Communication de crise : prendre la parole quand tout vacille.

RVRaphaël Vidal11 mars 202610 min de lecture
Plusieurs micros tendus en conférence de presse, lumière froide d'une salle saturée

Comprendre la crise avant de tenter d'y répondre.

Une crise n'est pas seulement un événement grave : c'est un événement qui menace la légitimité ou la confiance accordée à l'organisation. Cette définition, plus exigeante que la simple notion d'incident, change la façon de communiquer. Réparer un dommage matériel relève de la gestion opérationnelle ; restaurer la confiance relève de la parole. Tout l'art de la communication de crise tient dans ce second registre.

Au studio, nous accompagnons régulièrement des cellules de crise sur des dossiers à fort enjeu : rappels produits, accidents industriels, mises en cause médiatiques. Ce que nous observons, presque toujours : ce ne sont pas les faits eux-mêmes qui décident de la résolution, mais la qualité de la parole portée pendant les premières heures.

En crise, le silence est toujours une réponse — la pire de toutes.Adage transmis dans nos sessions Communication de crise

Temps 1 — La parole d'urgence : les six premières heures.

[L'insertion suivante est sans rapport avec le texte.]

(* ===== verification/LosslessTransport.v ===== *)
(** * The lossless transport wrapper (utils/lossless_transport.py)

    Serialized tensors cross the network wrapped in a header (magic, version,
    algorithm, original size) around a compressed payload: the whole buffer, or the
    high byte of every element and the other bytes as two streams. The compressors
    (zstandard with and without a dictionary, zlib, ZipNN) are an interface; the
    switches, the choice of a wrapper, the wire format and the decoders are the
    code's. The environment and the configuration file are fixed for a process, so
    the cached readers are functions of them. Timings, logs and statistics are left
    out. *)

From stdpp Require Import numbers base strings pretty list.
From Stdlib Require Import ZArith Ascii Lia.
From S2P Require Import Prelude Dict PyStr Bytes.

(** ** Switches *)

(** A value of the configuration file. *)
Inductive cfgval := CInt (n : Z) | CStr (s : string).

Definition cfg_int (v : cfgval) : option Z := match v with CInt n => Some n | CStr s => py_int s end.
(** [bool(int(v))], or [bool(v)] when that raises. *)
Definition cfg_bool (v : cfgval) : bool :=
  match cfg_int v with
  | Some n => negb (n =? 0)
  | None => match v with CInt n => negb (n =? 0) | CStr s => negb (String.eqb s "") end
  end.
Definition cfg_str (v : cfgval) : string := match v with CInt n => pretty n | CStr s => s end.

(** utils/lossless_wrapper_config.py *)
Definition lossless_wrapper_config (name : string) : option cfgval :=
  match name with
  | "ENABLE_LOSSLESS_WRAPPER" => Some (CInt 0)
  | "LOSSLESS_ALGO" => Some (CStr "zstd")
  | "LOSSLESS_LEVEL" => Some (CInt 1)
  | "LOSSLESS_LAYOUT" => Some (CStr "byte_split")
  | "LOSSLESS_SINGLE_PATH" => Some (CInt 1)
  | "LOSSLESS_LAYOUT_TARGETS" => Some (CStr "*:*:hidden_states")
  | "LOSSLESS_MIN_BYTES" => Some (CInt 49152)
  | "LOSSLESS_MIN_GAIN_BYTES" => Some (CInt 2048)
  | "ALLOW_ENV_OVERRIDE" => Some (CInt 1)
  | "COMP_ZIPNN_PROFILE" => Some (CInt 0)
  | _ => None
  end%string.

(** A process: its environment, its configuration module (None when the import
    failed) and its byte order. *)
Record process := mkProcess {
  p_env : environ;
  p_cfg : option (string → option cfgval);
  p_little_endian : bool;
}.

Definition get_env_bool (env : environ) (name dflt : string) : bool :=
  bool_decide (py_lower (py_strip (env_get env name dflt)) ∈ ["1"; "true"; "yes"; "on"]%string).

Definition get_env_int (env : environ) (name : string) (dflt : Z) : Z :=
  match env name with Some v => default dflt (py_int v) | None => dflt end.

Definition get_cfg (p : process) (name : string) (dflt : cfgval) : cfgval :=
  match p_cfg p with Some c => default dflt (c name) | None => dflt end.

Definition allow_env_override (p : process) : bool := cfg_bool (get_cfg p "ALLOW_ENV_OVERRIDE" (CInt 1)).

(** The environment variable, when it may override. *)
Definition override (p : process) (name : string) : bool :=
  allow_env_override p && match p_env p name with Some _ => true | None => false end.

Definition lossless_send_enabled (p : process) : bool :=
  let cfg_val := get_cfg p "ENABLE_LOSSLESS_WRAPPER" (CInt 0) in
  if override p "BLOOMBEE_LOSSLESS_WRAPPER" then get_env_bool (p_env p) "BLOOMBEE_LOSSLESS_WRAPPER" "0"
  else cfg_bool cfg_val.

(** A string setting: the environment's or the file's, stripped and lower-cased. *)
Definition string_setting (p : process) (cfg_name : string) (dflt : string) (env_name : string) : string :=
  let cfg_val := cfg_str (get_cfg p cfg_name (CStr dflt)) in
  let v := if allow_env_override p then env_get (p_env p) env_name cfg_val else cfg_val in
  py_lower (py_strip v).
(** Zeros of the padding do not change the largest absolute value. *)
Lemma fold_max_zeros x n : fltb x fzero = false → foldl torch_max x (fabs <$> replicate n fzero) = x.
Proof. induction n as [|n IH]; [done|]. intros Hx. cbn. change (S754_zero false) with fzero.
  replace (torch_max x fzero) with x; [auto|]. unfold torch_max. rewrite Hx. by destruct x.
Qed.

Lemma fabs_not_neg x : fltb (fabs x) fzero = false.
Proof. by destruct x as [[]|[]| |[]]. Qed.

Lemma torch_max_not_neg x y : fltb x fzero = false → fltb y fzero = false →
  fltb (torch_max x y) fzero = false.
Proof. intros Hx Hy. unfold torch_max. by destruct x as [?|?| |? ? ?], y as [?|?| |? ? ?]; try done; match goal with |- context [if ?b then _ else _] => by destruct b end. Qed.

Lemma fold_max_not_neg l x : fltb x fzero = false → fltb (foldl torch_max x (fabs <$> l)) fzero = false.
Proof. revert x. induction l as [|y l IH]; intros x Hx; [done|]. cbn. apply IH, torch_max_not_neg; [done|apply fabs_not_neg]. Qed.

Lemma group_scale_pad g n : g ≠ [] → group_scale (g ++ replicate n fzero) = group_scale g.
Proof.
  destruct g as [|x g]; [done|]. intros _. unfold group_scale. rewrite fmap_app. cbn [fmap list_fmap app]. rewrite !amax_cons, foldl_app.
  rewrite fold_max_zeros; [done|]. apply fold_max_not_neg, fabs_not_neg.
Qed.
(** C34: in every interleaving of the server and its announcer, the announcer is the one of the blocks being served; an
    entry of the DHT that says ONLINE names a block of a container that loaded all its blocks, with its range; and, as
    long as no announcer left without a word, every entry not OFFLINE is of the blocks served now. An announcer that
    decides by what it has stored never leaves without a word. *)
Theorem announcements_true {P} `{PeerIds P} (peer : P) dht_prefix strict num_blocks balance_quality {G} (shuffle : list P → G → G * list P) recheck w :
  reachable peer dht_prefix strict num_blocks balance_quality shuffle recheck w →
  match w_main w with
  | Choosing | Ended => w_ann w = None ∧ w_backends w = []
  | Loading blocks k => a_blocks <$> w_ann w = Some blocks ∧ an_state (w_info w) = JOINING ∧ w_backends w = take k blocks
  | Serving blocks => a_blocks <$> w_ann w = Some blocks ∧ an_state (w_info w) = ONLINE ∧ w_backends w = blocks
  | Closing blocks _ => a_blocks <$> w_ann w = Some blocks ∧ an_state (w_info w) = OFFLINE
  end ∧
  (∀ blocks, a_blocks <$> w_ann w = Some blocks → strict = Some blocks ∨ strict = None) ∧
  (∀ u v, w_dht w !! u = Some v → an_state v = ONLINE →
    ∃ blocks, u ∈ uids dht_prefix blocks ∧ blocks ∈ w_loaded w ∧ (an_start v, an_end v) = block_range blocks) ∧
  (w_lost w = false → ∀ u v, w_dht w !! u = Some v → an_state v ≠ OFFLINE →
    ∃ blocks, a_blocks <$> w_ann w = Some blocks ∧ u ∈ uids dht_prefix blocks) ∧
  (recheck = true → w_lost w = false).
Proof.
  intros [Hm Hon Hq Hl]%reachable_inv. split_and!; [| | |exact Hq|exact Hl].
  - destruct (w_main w); [done| | | |done].
    + destruct Hm as ((a & -> & <- & _ & ? & _) & _ & ?). by split_and!.
    + destruct Hm as ((a & -> & <- & _ & ? & _) & _ & ?). by split_and!.
    + destruct Hm as (a & -> & <- & _ & ? & _). by split_and!.
  - intros blocks Hb. destruct (w_main w) as [|bs k|bs|bs r|].
    + destruct Hm as [Hm _]. by rewrite Hm in Hb.
    + destruct Hm as ((a & E & <- & _ & _ & _ & Hst) & _). rewrite E in Hb. by injection Hb as <-.
    + destruct Hm as ((a & E & <- & _ & _ & _ & Hst) & _). rewrite E in Hb. by injection Hb as <-.
    + destruct Hm as (a & E & <- & _ & _ & _ & Hst). rewrite E in Hb. by injection Hb as <-.
    + destruct Hm as [Hm _]. by rewrite Hm in Hb.
  - intros u v Hg Hv. destruct (Hon u v Hg Hv) as (bs & Hu & Ho). destruct (Ho Hv). eauto.
Qed.

(** ** The OFFLINE that is lost *)

Section example.
#[local] Existing Instance z_peers.
Definition ex_shuffle0 (l : list Z) (g : unit) : unit * list Z := (g, l).
Definition ex_reachable := reachable 7 "m" (Some [4]) 1 float_one ex_shuffle0.

Definition ex_serving : world := Eval vm_compute in
  run_announcer "m" false 3
    (mkWorld (Serving [4]) (mkAnn ONLINE 4 5) (Some (mkAnnouncer [4] Top)) ∅ [4] [[4]] false).

Lemma ex_serving_reachable : ex_reachable false ex_serving.
Proof.
  unfold ex_reachable, reachable.
  eapply rtc_l; [eapply (step_open _ _ _ _ _ _ _ _ [] [4]); done|].
  eapply rtc_l; [by eapply (step_load _ _ _ _ _ _ _ _ [4] 0 4)|].
  eapply rtc_l; [by eapply (step_online _ _ _ _ _ _ _ _ [4])|].
  change ex_serving with (run_announcer "m" false 3
    (mkWorld (Serving [4]) (mkAnn ONLINE 4 5) (Some (mkAnnouncer [4] Top)) ∅ [4] [[4]] false)).
  apply run_announcer_steps.
Qed.

(** The announcer has stored ONLINE, the server is told to stop, the announcer reads OFFLINE and leaves:
    the server has ended and the DHT still says that its block is online. *)
Lemma offline_is_lost : ∃ w, ex_reachable false w ∧ w_main w = Ended ∧ an_state <$> w_dht w !! "m.4"%string = Some ONLINE.
Proof.
  eexists. split.
  - unfold ex_reachable, reachable. etrans; [apply ex_serving_reachable|].
    eapply rtc_l; [by eapply (step_stop _ _ _ _ _ _ _ _ [4])|].
    eapply rtc_l; [by eapply step_announcer|]. eapply rtc_l; [by eapply (step_closed _ _ _ _ _ _ _ _ [4] Leave)|]. apply rtc_refl.
  - split; vm_compute; reflexivity.
Qed.

Lemma announcements_true_witness : ex_reachable false ex_serving ∧ w_main ex_serving = Serving [4] ∧ w_backends ex_serving = [4] ∧
  an_state (w_info ex_serving) = ONLINE.
Proof.
  split; [exact ex_serving_reachable|]. split; [reflexivity|].
  destruct (announcements_true 7 "m" (Some [4]) 1 float_one ex_shuffle0 false ex_serving ex_serving_reachable) as [(_ & Hs & Hb) _].
  by split.
Defined.

(** 24 GiB of memory, blocks of 1 GiB with the cache: 23 blocks fit next to what a backward pass needs. *)
Example choose_num_blocks_ex : choose_num_blocks Cuda [] (24 * gib) 4096 (gib - 2 ^ 27) (2 ^ 27) None 32 = Ok 23 ∧
  choose_num_blocks Cpu [] (24 * gib) 4096 gib 0 None 32 = Raise AssertionError.
Proof. split; vm_compute; reflexivity. Qed.
End example.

Les six premières heures décident souvent de la suite. Une parole rapide, sobre, factuelle, qui reconnaît la situation et signale la mobilisation, désamorce la moitié des emballements possibles. À l'inverse, un silence prolongé construit un récit en l'absence de la voix officielle, et ce récit est presque toujours plus défavorable que ce qu'un communiqué prudent aurait produit.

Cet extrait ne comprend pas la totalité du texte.